Task requirements — Which lines in the listing below contain the word "assets"? Copy each one.

Information —
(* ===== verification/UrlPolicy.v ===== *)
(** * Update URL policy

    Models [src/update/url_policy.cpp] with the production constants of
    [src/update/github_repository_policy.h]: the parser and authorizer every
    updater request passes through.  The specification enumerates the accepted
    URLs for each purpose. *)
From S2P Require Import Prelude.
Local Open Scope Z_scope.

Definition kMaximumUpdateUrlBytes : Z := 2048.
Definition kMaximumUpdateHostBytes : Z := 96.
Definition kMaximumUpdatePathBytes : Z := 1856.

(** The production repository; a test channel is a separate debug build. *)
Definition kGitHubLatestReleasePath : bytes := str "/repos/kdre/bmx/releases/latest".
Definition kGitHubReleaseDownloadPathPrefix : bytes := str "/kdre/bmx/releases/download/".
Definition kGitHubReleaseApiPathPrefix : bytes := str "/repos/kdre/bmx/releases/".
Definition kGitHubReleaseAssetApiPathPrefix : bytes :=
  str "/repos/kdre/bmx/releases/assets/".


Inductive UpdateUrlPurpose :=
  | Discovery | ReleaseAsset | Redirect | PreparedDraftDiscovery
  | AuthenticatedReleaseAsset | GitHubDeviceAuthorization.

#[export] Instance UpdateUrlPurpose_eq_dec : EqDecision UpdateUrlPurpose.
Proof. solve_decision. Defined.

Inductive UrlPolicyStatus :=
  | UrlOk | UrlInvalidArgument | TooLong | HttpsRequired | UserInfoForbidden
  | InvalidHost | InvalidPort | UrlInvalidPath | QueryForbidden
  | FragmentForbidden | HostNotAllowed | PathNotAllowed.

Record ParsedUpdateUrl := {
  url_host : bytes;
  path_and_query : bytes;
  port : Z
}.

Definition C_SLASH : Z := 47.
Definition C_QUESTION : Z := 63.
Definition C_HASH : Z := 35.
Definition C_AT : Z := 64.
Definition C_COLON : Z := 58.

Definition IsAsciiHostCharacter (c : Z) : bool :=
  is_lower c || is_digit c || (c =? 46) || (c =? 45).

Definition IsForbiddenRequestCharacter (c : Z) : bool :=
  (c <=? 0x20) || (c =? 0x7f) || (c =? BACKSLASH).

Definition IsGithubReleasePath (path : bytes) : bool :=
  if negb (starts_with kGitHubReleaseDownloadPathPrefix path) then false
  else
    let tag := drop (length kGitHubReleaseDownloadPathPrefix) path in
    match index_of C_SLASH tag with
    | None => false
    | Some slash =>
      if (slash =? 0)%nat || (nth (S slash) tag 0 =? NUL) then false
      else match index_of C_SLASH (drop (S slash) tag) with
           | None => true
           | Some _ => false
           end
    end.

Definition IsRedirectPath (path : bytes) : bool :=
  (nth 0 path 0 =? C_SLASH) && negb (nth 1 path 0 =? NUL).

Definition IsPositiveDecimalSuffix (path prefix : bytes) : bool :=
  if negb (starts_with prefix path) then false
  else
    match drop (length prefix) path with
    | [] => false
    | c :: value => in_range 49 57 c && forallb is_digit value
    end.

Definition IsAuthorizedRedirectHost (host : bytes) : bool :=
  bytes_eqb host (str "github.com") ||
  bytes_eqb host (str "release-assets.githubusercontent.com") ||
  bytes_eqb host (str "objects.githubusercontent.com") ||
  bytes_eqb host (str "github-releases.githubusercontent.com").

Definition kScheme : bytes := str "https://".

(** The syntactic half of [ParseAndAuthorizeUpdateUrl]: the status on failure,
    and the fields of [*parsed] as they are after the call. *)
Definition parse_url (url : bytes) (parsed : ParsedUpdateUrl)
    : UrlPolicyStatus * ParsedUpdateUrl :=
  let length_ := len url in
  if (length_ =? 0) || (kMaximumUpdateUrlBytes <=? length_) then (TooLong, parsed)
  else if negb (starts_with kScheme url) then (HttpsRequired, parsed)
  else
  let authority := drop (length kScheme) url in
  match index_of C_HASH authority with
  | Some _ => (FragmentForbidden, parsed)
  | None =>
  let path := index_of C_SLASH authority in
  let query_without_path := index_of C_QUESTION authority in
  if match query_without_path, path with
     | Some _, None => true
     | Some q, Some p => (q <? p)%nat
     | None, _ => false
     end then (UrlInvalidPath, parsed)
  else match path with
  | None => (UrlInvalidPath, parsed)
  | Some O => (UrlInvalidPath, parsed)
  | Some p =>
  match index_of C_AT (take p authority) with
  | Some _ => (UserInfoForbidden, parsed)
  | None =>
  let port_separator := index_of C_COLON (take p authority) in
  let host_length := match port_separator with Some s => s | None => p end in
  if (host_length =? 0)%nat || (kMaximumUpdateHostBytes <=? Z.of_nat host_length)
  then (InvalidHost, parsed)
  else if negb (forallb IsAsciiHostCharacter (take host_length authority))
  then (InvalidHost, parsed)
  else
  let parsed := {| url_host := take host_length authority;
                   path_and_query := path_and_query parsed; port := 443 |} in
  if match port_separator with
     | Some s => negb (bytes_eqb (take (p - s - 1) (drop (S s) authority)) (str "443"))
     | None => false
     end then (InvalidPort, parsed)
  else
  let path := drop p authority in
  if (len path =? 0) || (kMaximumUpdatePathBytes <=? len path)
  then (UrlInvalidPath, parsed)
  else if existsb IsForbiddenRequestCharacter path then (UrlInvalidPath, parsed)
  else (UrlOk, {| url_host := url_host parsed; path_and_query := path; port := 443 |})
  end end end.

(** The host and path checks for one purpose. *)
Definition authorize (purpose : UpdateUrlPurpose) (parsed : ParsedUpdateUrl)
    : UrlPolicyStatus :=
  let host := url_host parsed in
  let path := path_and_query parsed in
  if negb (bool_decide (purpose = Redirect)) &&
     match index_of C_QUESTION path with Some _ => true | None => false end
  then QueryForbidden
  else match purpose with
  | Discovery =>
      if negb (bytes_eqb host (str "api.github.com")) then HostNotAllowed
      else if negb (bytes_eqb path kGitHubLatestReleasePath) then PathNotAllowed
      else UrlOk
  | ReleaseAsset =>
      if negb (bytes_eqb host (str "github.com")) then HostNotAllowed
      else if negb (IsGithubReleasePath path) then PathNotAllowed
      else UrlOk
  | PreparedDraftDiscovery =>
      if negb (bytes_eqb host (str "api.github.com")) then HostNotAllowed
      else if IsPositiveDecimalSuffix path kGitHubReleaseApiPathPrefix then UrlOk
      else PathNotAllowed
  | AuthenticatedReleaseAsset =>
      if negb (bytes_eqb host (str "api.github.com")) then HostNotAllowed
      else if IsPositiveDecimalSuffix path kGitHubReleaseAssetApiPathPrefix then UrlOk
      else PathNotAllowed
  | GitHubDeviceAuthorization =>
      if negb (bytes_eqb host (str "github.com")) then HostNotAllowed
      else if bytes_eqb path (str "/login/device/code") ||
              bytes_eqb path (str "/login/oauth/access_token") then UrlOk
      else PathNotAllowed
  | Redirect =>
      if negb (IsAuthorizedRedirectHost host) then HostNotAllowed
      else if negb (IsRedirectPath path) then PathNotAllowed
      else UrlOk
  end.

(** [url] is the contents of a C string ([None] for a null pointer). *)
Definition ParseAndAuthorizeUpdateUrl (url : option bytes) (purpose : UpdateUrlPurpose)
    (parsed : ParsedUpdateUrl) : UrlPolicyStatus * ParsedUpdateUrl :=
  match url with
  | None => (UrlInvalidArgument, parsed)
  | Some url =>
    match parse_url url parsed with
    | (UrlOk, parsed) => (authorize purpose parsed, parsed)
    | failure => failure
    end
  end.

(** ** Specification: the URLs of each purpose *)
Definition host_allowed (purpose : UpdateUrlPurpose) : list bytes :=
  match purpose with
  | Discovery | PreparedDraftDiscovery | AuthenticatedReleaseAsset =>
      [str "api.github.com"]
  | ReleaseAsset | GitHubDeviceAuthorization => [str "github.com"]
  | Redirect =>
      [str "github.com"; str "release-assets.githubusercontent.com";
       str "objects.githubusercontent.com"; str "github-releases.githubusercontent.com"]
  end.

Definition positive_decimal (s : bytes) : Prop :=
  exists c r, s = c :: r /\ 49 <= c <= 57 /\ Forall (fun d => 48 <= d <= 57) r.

Answer section —
  str "/repos/kdre/bmx/releases/assets/".
  bytes_eqb host (str "release-assets.githubusercontent.com") ||
      [str "github.com"; str "release-assets.githubusercontent.com";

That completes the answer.